• The task
In the following listing, find the lines containing "time" and report them.

• Data in this exercise
(* ===== verification/GoEncoding.v ===== *)
(** * Go's [encoding/base64] (standard alphabet, with padding) and [encoding/hex].

    [DecodeString] and [EncodeToString] are what the program calls; the encoder of
    base64 and the decoder of hex are the references the round trips are stated
    against. *)

From S2P Require Import Prelude GoStrings GoStrconv.
From Stdlib Require Import Ascii.
Local Open Scope Z_scope.

(** ** Bytes *)

Definition byte_chr (z : Z) : ascii := ascii_of_N (Z.to_N z).

(** ** Base64 *)

Definition b64_alphabet : string :=
  "ABCDEFGHIJKLMNOPQRSTUVWXYZabcdefghijklmnopqrstuvwxyz0123456789+/".

Definition b64_char (v : Z) : ascii := default "A"%char (String.get (Z.to_nat v) b64_alphabet).

(** [enc.decodeMap]: [None] is the entry 0xff. *)
Definition b64_val (c : ascii) : option Z :=
  let n := byte_val c in
  if (65 <=? n) && (n <=? 90) then Some (n - 65)
  else if (97 <=? n) && (n <=? 122) then Some (n - 71)
  else if (48 <=? n) && (n <=? 57) then Some (n + 4)
  else if n =? 43 then Some 62
  else if n =? 47 then Some 63
  else None.

Definition is_pad (c : ascii) : bool := Ascii.eqb c "="%char.

(** Newlines are skipped wherever they stand, so they are dropped first. *)
Fixpoint drop_newlines (s : string) : string :=
  match s with
  | "" => ""
  | String c s =>
      if (byte_val c =? 10) || (byte_val c =? 13) then drop_newlines s
      else String c (drop_newlines s)
  end.

Definition quantum1 (a b : Z) : string := String (byte_chr (a * 4 + b / 16)) "".
Definition quantum2 (a b c : Z) : string :=
  quantum1 a b +:+ String (byte_chr (b mod 16 * 16 + c / 4)) "".
Definition quantum3 (a b c d : Z) : string :=
  quantum2 a b c +:+ String (byte_chr (c mod 4 * 64 + d)) "".

(** [decodeQuantum], repeated to the end of the input: four bytes of the alphabet
    at a time, padding only in the last quantum, nothing after it. *)
Fixpoint decode_quanta (s : string) : option string :=
  match s with
  | "" => Some ""
  | String a (String b (String c (String d rest))) =>
      va ← b64_val a; vb ← b64_val b;
      if is_pad c then
        if is_pad d && String.eqb rest "" then Some (quantum1 va vb) else None
      else
        vc ← b64_val c;
        if is_pad d then
          if String.eqb rest "" then Some (quantum2 va vb vc) else None
        else
          vd ← b64_val d; tail ← decode_quanta rest;
          Some (quantum3 va vb vc vd +:+ tail)
  | _ => None
  end.

(** [base64.StdEncoding.DecodeString] *)
Definition base64_DecodeString (s : string) : result error string :=
  match decode_quanta (drop_newlines s) with
  | Some bytes => Ok bytes
  | None => Err CorruptInputError
  end.

(** [base64.StdEncoding.EncodeToString] *)
Fixpoint base64_EncodeToString (s : string) : string :=
  match s with
  | "" => ""
  | String a "" =>
      let a := byte_val a in
      String (b64_char (a / 4)) (String (b64_char (a mod 4 * 16)) "==")
  | String a (String b "") =>
      let a := byte_val a in let b := byte_val b in
      String (b64_char (a / 4)) (String (b64_char (a mod 4 * 16 + b / 16))
        (String (b64_char (b mod 16 * 4)) "="))
  | String a (String b (String c rest)) =>
      let a := byte_val a in let b := byte_val b in let c := byte_val c in
      String (b64_char (a / 4)) (String (b64_char (a mod 4 * 16 + b / 16))
        (String (b64_char (b mod 16 * 4 + c / 64))
          (String (b64_char (c mod 64)) (base64_EncodeToString rest))))
  end.

(** ** Hex *)

Definition hex_char (v : Z) : ascii :=
  if v <? 10 then digit_char v else byte_chr (v + 87).

Definition hex_val (c : ascii) : option Z :=
  let n := byte_val c in
  if (48 <=? n) && (n <=? 57) then Some (n - 48)
  else if (97 <=? n) && (n <=? 102) then Some (n - 87)
  else None.

(** [hex.EncodeToString] *)
Fixpoint hex_EncodeToString (s : string) : string :=
  match s with
  | "" => ""
  | String c s =>
      String (hex_char (byte_val c / 16))
        (String (hex_char (byte_val c mod 16)) (hex_EncodeToString s))
  end.

(** The inverse, on lower case text. *)
Fixpoint hex_decode (s : string) : option string :=
  match s with
  | "" => Some ""
  | String a (String b rest) =>
      hi ← hex_val a; lo ← hex_val b; tail ← hex_decode rest;
      Some (String (byte_chr (hi * 16 + lo)) tail)
  | _ => None
  end.

Definition is_hex (c : ascii) : bool := bool_decide (is_Some (hex_val c)).

(** ** Lemmas *)

Lemma byte_val_range c : 0 <= byte_val c < 256.
Proof. unfold byte_val. pose proof (N_ascii_bounded c). lia. Qed.

Lemma byte_chr_val c : byte_chr (byte_val c) = c.
Proof. unfold byte_chr, byte_val. by rewrite N2Z.id, ascii_N_embedding. Qed.

Lemma byte_chr_eq z c : z = byte_val c -> byte_chr z = c.
Proof. intros ->. apply byte_chr_val. Qed.

(** Check a property of every value below [n] by computation. *)
Lemma Z_forall_below (n : nat) (P : Z -> Prop) `{forall z, Decision (P z)} :
  Forall P (Z.of_nat <$> seq 0 n) -> forall z, 0 <= z < Z.of_nat n -> P z.
Proof.
  rewrite Forall_forall. intros HP z Hz. apply HP. apply list_elem_of_fmap.
  exists (Z.to_nat z). split; [lia|]. apply elem_of_seq. lia.
Qed.

Ltac by_enumeration n :=
  lazymatch goal with
  | |- ?P ?v => refine (Z_forall_below n P (bool_decide_unpack _ _) v _);
      [vm_compute; exact I|lia]
  end.

Lemma b64_char_val v : 0 <= v < 64 -> b64_val (b64_char v) = Some v.
Proof. intros Hv. pattern v. by_enumeration 64%nat. Qed.

Lemma b64_char_not_pad v : 0 <= v < 64 -> is_pad (b64_char v) = false.
Proof.
  intros Hv. unfold is_pad. destruct (Ascii.eqb_spec (b64_char v) "="%char) as [E|]; [|done].
  pose proof (b64_char_val v Hv) as H. by rewrite E in H.
Qed.

Lemma b64_char_not_newline v :
  0 <= v < 64 -> (byte_val (b64_char v) =? 10) || (byte_val (b64_char v) =? 13) = false.
Proof. intros Hv. pattern v. by_enumeration 64%nat. Qed.

Lemma drop_newlines_b64 v s :
  0 <= v < 64 -> drop_newlines (String (b64_char v) s) = String (b64_char v) (drop_newlines s).
Proof. intros Hv. cbn [drop_newlines]. by rewrite b64_char_not_newline. Qed.

(** Induction on a string three bytes at a time. *)
Lemma string_ind3 (P : string -> Prop) :
  P "" -> (forall a, P (String a "")) -> (forall a b, P (String a (String b ""))) ->
  (forall a b c s, P s -> P (String a (String b (String c s)))) -> forall s, P s.
Proof.
  intros H0 H1 H2 H3 s. remember (String.length s) as n eqn:Hn.
  revert s Hn. induction (lt_wf n) as [n _ IH]. intros s ->.
  destruct s as [|a [|b [|c s]]]; auto. apply H3. eapply IH; [|done]. cbn. lia.
Qed.

Ltac byte_ranges :=
  repeat match goal with
  | |- context [byte_val ?c] =>
      lazymatch goal with
      | _ : 0 <= byte_val c < 256 |- _ => fail
      | _ => pose proof (byte_val_range c)
      end
  end.

Ltac b64_bounds :=
  byte_ranges;
  lazymatch goal with
  | |- 0 <= ?a / ?n < _ => split; [apply Z.div_pos; lia|apply Z.div_lt_upper_bound; lia]
  | |- _ => Z.to_euclidean_division_equations; lia
  end.

(** The byte put together again from its parts. *)
Ltac b64_byte :=
  first [done | apply byte_chr_eq; byte_ranges; Z.to_euclidean_division_equations; lia].

(** Decoding undoes encoding. *)
Lemma base64_decode_encode s : base64_DecodeString (base64_EncodeToString s) = Ok s.
Proof.
  unfold base64_DecodeString.
  enough (decode_quanta (drop_newlines (base64_EncodeToString s)) = Some s) as -> by done.
  induction s as [|a|a b|a b c s IH] using string_ind3; [done|..];
    cbn [base64_EncodeToString].
  - rewrite !drop_newlines_b64 by b64_bounds. cbn [drop_newlines decode_quanta].
    rewrite !b64_char_val by b64_bounds. cbn. unfold quantum1.
    f_equal. repeat (apply (f_equal2 String); [b64_byte|]); done.
  - rewrite !drop_newlines_b64 by b64_bounds. cbn [drop_newlines decode_quanta].
    rewrite !b64_char_val, !b64_char_not_pad by b64_bounds.
    cbn -[Z.mul Z.add Z.div Z.modulo].
    unfold quantum2, quantum1. rewrite string_app_cons, string_app_nil_l.
    f_equal. repeat (apply (f_equal2 String); [b64_byte|]); done.
  - rewrite !drop_newlines_b64 by b64_bounds. cbn [decode_quanta].
    rewrite !b64_char_val, !b64_char_not_pad, IH by b64_bounds.
    cbn -[Z.mul Z.add Z.div Z.modulo]. unfold quantum3, quantum2, quantum1.
    rewrite !string_app_cons, !string_app_nil_l.
    f_equal. repeat (apply (f_equal2 String); [b64_byte|]); done.
Qed.

Lemma hex_char_val v : 0 <= v < 16 -> hex_val (hex_char v) = Some v.
Proof. intros Hv. pattern v. by_enumeration 16%nat. Qed.

Lemma hex_decode_encode s : hex_decode (hex_EncodeToString s) = Some s.
Proof.
  induction s as [|c s IH]; [done|]. cbn [hex_EncodeToString hex_decode].
  rewrite !hex_char_val, IH by b64_bounds. cbn -[Z.mul Z.add Z.div Z.modulo].
  f_equal. repeat (apply (f_equal2 String); [b64_byte|]); done.
Qed.

Lemma hex_val_inj a b v : hex_val a = Some v -> hex_val b = Some v -> a = b.
Proof.
  unfold hex_val. intros Ha Hb. rewrite <- (byte_chr_val a), <- (byte_chr_val b).
  f_equal. pose proof (byte_val_range a). pose proof (byte_val_range b).
  repeat case_match; simplify_eq; lia.
Qed.

Lemma hex_val_range a v : hex_val a = Some v -> 0 <= v < 16.
Proof. unfold hex_val. repeat case_match; intros; simplify_eq; lia. Qed.

Lemma byte_chr_inj a b : 0 <= a < 256 -> 0 <= b < 256 -> byte_chr a = byte_chr b -> a = b.
Proof.
  unfold byte_chr. intros Ha Hb E. apply (f_equal N_of_ascii) in E.
  rewrite !N_ascii_embedding in E by lia. lia.
Qed.

(** Hex text is determined by the bytes it denotes. *)
Lemma hex_decode_inj s t b : hex_decode s = Some b -> hex_decode t = Some b -> s = t.
Proof.
  revert s t; induction b as [|x b IH]; intros s t Hs Ht.
  - destruct s as [|? [|? ?]], t as [|? [|? ?]]; cbn in *; try done;
      repeat (apply bind_Some in Hs as (? & ? & Hs)); try done;
      repeat (apply bind_Some in Ht as (? & ? & Ht)); done.
  - destruct s as [|s1 [|s2 s]], t as [|t1 [|t2 t]]; cbn in *; try done.
    apply bind_Some in Hs as (h1 & Hh1 & Hs). apply bind_Some in Hs as (l1 & Hl1 & Hs).
    apply bind_Some in Hs as (r1 & Hr1 & Hs). apply bind_Some in Ht as (h2 & Hh2 & Ht).
    apply bind_Some in Ht as (l2 & Hl2 & Ht). apply bind_Some in Ht as (r2 & Hr2 & Ht).
    simplify_eq. assert (h1 = h2 /\ l1 = l2) as [-> ->].
    { pose proof (hex_val_range _ _ Hh1). pose proof (hex_val_range _ _ Hh2).
      pose proof (hex_val_range _ _ Hl1). pose proof (hex_val_range _ _ Hl2).
      match goal with E : byte_chr _ = byte_chr _ |- _ =>
        apply byte_chr_inj in E; lia end. }
    rewrite (hex_val_inj s1 t1 h2), (hex_val_inj s2 t2 l2) by done.
    by rewrite (IH s t).
Qed.

Lemma hex_length s : String.length (hex_EncodeToString s) = (2 * String.length s)%nat.
Proof. induction s as [|c s IH]; cbn in *; lia. Qed.

Lemma hex_chars s : string_forallb is_hex (hex_EncodeToString s) = true.
Proof.
  induction s as [|c s IH]; [done|]. cbn [hex_EncodeToString string_forallb].
  rewrite IH. unfold is_hex. rewrite !hex_char_val by b64_bounds. done.
Qed.

(** Hex text is printable: in particular it has no newline and no ["="]. *)
Lemma is_hex_graphic c : is_hex c = true -> graphic c = true.
Proof.
  unfold is_hex. rewrite bool_decide_eq_true. unfold hex_val, graphic.
  intros [v Hv]. repeat case_match; simplify_eq; lia.
Qed.

Lemma hex_no_byte d s : hex_val d = None -> no_byte d (hex_EncodeToString s) = true.
Proof.
  intros Hd. eapply string_forallb_impl; [|apply hex_chars]. intros c Hc.
  destruct (Ascii.eqb_spec c d) as [->|]; [|done].
  apply bool_decide_eq_true in Hc. rewrite Hd in Hc. by destruct Hc.
Qed.

#[export] Hint Resolve hex_no_byte : go.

• Your response
    at a time, padding only in the last quantum, nothing after it. *)
(** Induction on a string three bytes at a time. *)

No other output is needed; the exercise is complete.